Papers & Publications
Better & Faster Large Language Models via Multi-token Prediction
Abstract:
Large language models such as GPT and Llama are trained with a next-token prediction loss. In this work, we suggest that training language models to predict multiple future tokens at once results in higher sample efficiency. More specifically, at each position in the training corpus, we ask the model to predict the following n tokens using n independent output heads, operating on top of a shared model trunk. Considering multi-token prediction as an auxiliary training task, we measure improved downstream capabilities with no overhead in training time for both code and natural language models. The method is increasingly useful for larger model sizes, and keeps its appeal when training for multiple epochs. Gains are especially pronounced on generative benchmarks like coding, where our models consistently outperform strong baselines by several percentage points. Our 13B parameter models solves 12 % more problems on HumanEval and 17 % more on MBPP than comparable next-token models. Experiments on small algorithmic tasks demonstrate that multi-token prediction is favorable for the development of induction heads and algorithmic reasoning capabilities. As an additional benefit, models trained with 4-token prediction are up to 3 times faster at inference, even with large batch sizes.
OpenELM: An Efficient Language Model Family with Open Training and Inference Framework
Abstract:
The reproducibility and transparency of large language models are crucial for advancing open research, ensuring the trustworthiness of results, and enabling investigations into data and model biases, as well as potential risks. To this end, we release OpenELM, a state-of-the-art open language model. OpenELM uses a layer-wise scaling strategy to efficiently allocate parameters within each layer of the transformer model, leading to enhanced accuracy. For example, with a parameter budget of approximately one billion parameters, OpenELM exhibits a 2.36% improvement in accuracy compared to OLMo while requiring 2× fewer pre-training tokens.

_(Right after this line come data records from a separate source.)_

(** [translate_user_message_to_action], per actionset class. *)
Definition translate_user_message_to_action (a : Actionset)
    (msg : ChatMessage) : pyresult (option partial) :=
  match a with
  | MultiKey m => BaseMultikey.translate_user_message_to_action m msg
  | Typewrite_Actionset p =>
      if message_is_command a msg
      then Return (Some (typewrite
             (PyStr.lower (PyStr.drop (String.length p) (message msg)))))
      else Return None
  | Default_Actionset p =>
      if message_is_command a msg
      then Return (Some (print
             ("ACTION " +:+ PyStr.drop (String.length p) (message msg))))
      else Return None
  | None_Actionset _ => Return None
  end.

(** [EMPTY_QUEUE_SLEEP_DURATION = 0.01] seconds. *)
Definition EMPTY_QUEUE_SLEEP_DURATION : Z := 10.

(** The delayed variant of a handler, which the keyboard and gamepad
    actionsets put in place of the basic one for random actions. *)
Definition delayed_variant (h : BaseMultikey.InputHandler)
  : BaseMultikey.InputHandler :=
  match h with
  | BaseMultikey.BasicKeyboardHandler | BaseMultikey.DelayedKeyboardHandler =>
      BaseMultikey.DelayedKeyboardHandler
  | BaseMultikey.BasicGamepadHandler | BaseMultikey.DelayedGamepadHandler =>
      BaseMultikey.DelayedGamepadHandler
  end.

(** [random_action()]: the base class sleeps 0.1 s; a keyboard or gamepad
    actionset builds the command drawn by [random.choices]
    ([random_command], the outcome of the draw), raises [ValueError] when
    it translates to nothing, and hands the result to the delayed handler. *)
Definition random_action (a : Actionset) (random_command : string)
  : pyresult partial :=
  match a with
  | MultiKey m =>
      f ← BaseMultikey.build_partial m random_command;
      match f with
      | Some (press_multiple_Keys h player_index args_list) =>
          Return (press_multiple_Keys (delayed_variant h) player_index
                                      args_list)
      | Some partial_function => Return partial_function
      | None => Raise ValueError
      end
  | _ => Return (sleep 100)
  end.

(** *** Teams *)

(** The team classes of [teams/subclasses]. *)
Inductive TeamClass : Type :=
| Default_Team
| None_Team
| Whitelist_Team
| Balancing_Team
| NameRegex_Team (regex : Re.regex)
| PredictionBlue_Team
| PredictionPink_Team
| PredictionNone_Team
| PredictionNumber_Team (number : Z)
| RandomOnly_Team.

Definition is_Balancing_Team (c : TeamClass) : bool :=
  match c with Balancing_Team => true | _ => false end.

Definition is_RandomOnly_Team (c : TeamClass) : bool :=
  match c with RandomOnly_Team => true | _ => false end.

(** [AbstractMessageSender], as far as [clear_team_members] reads it. *)
Record MessageSender : Type := { channel_set : gset string }.

(** [class Team].  [classes] is the chain of subclasses in method
    resolution order: empty for the base class, one class for a plain
    team, several for a class made by [create_combined_team_class].
    [queue_length] is the [maxlen] of both deques; the locks and threads
    have no field. *)
Record Team : Type := {
  classes : list TeamClass;
  name : string;
  channels : gset string;
  actionset : Actionset;
  hidden : bool;
  queue_length : nat;
  use_random_inputs : bool;
  joinable : bool;
  leavable : bool;
  exclusive : bool;
  spam_protection : bool;
  user_whitelist : Userlist.UserList;
  user_blacklist : Userlist.UserList;
  members : gset string;
  keep_running : bool;
  bot : option MessageSender;
  message_queue : list ChatMessage;
  action_queue : list (ChatMessage * partial);
}.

Diverging from prior practices that only provide model weights and inference code, and pre-train on private datasets, our release includes the complete framework for training and evaluation of the language model on publicly available datasets, including training logs, multiple checkpoints, and pre-training configurations. We also release code to convert models to MLX library for inference and fine-tuning on Apple devices. This comprehensive release aims to empower and strengthen the open research community, paving the way for future open research endeavors.
SATO: Stable Text-to-Motion Framework
Abstract:
Is the Text to Motion model robust? Recent advancements in Text to Motion models primarily stem from more accurate predictions of specific actions. However, the text modality typically relies solely on pre-trained Contrastive Language-Image Pretraining (CLIP) models. Our research has uncovered a significant issue with the text-to-motion model: its predictions often exhibit inconsistent outputs, resulting in vastly different or even incorrect poses when presented with semantically similar or identical text inputs. In this paper, we undertake an analysis to elucidate the underlying causes of this instability, establishing a clear link between the unpredictability of model outputs and the erratic attention patterns of the text encoder module. Consequently, we introduce a formal framework aimed at addressing this issue, which we term the Stable Text-to-Motion Framework (SATO). SATO consists of three modules, each dedicated to stable attention, stable prediction, and maintaining a balance between accuracy and robustness trade-off. We present a methodology for constructing an SATO that satisfies the stability of attention and prediction. To verify the stability of the model, we introduced a new textual synonym perturbation dataset based on HumanML3D and KIT-ML. Results show that SATO is significantly more stable against synonyms and other slight perturbations while keeping its high accuracy performance.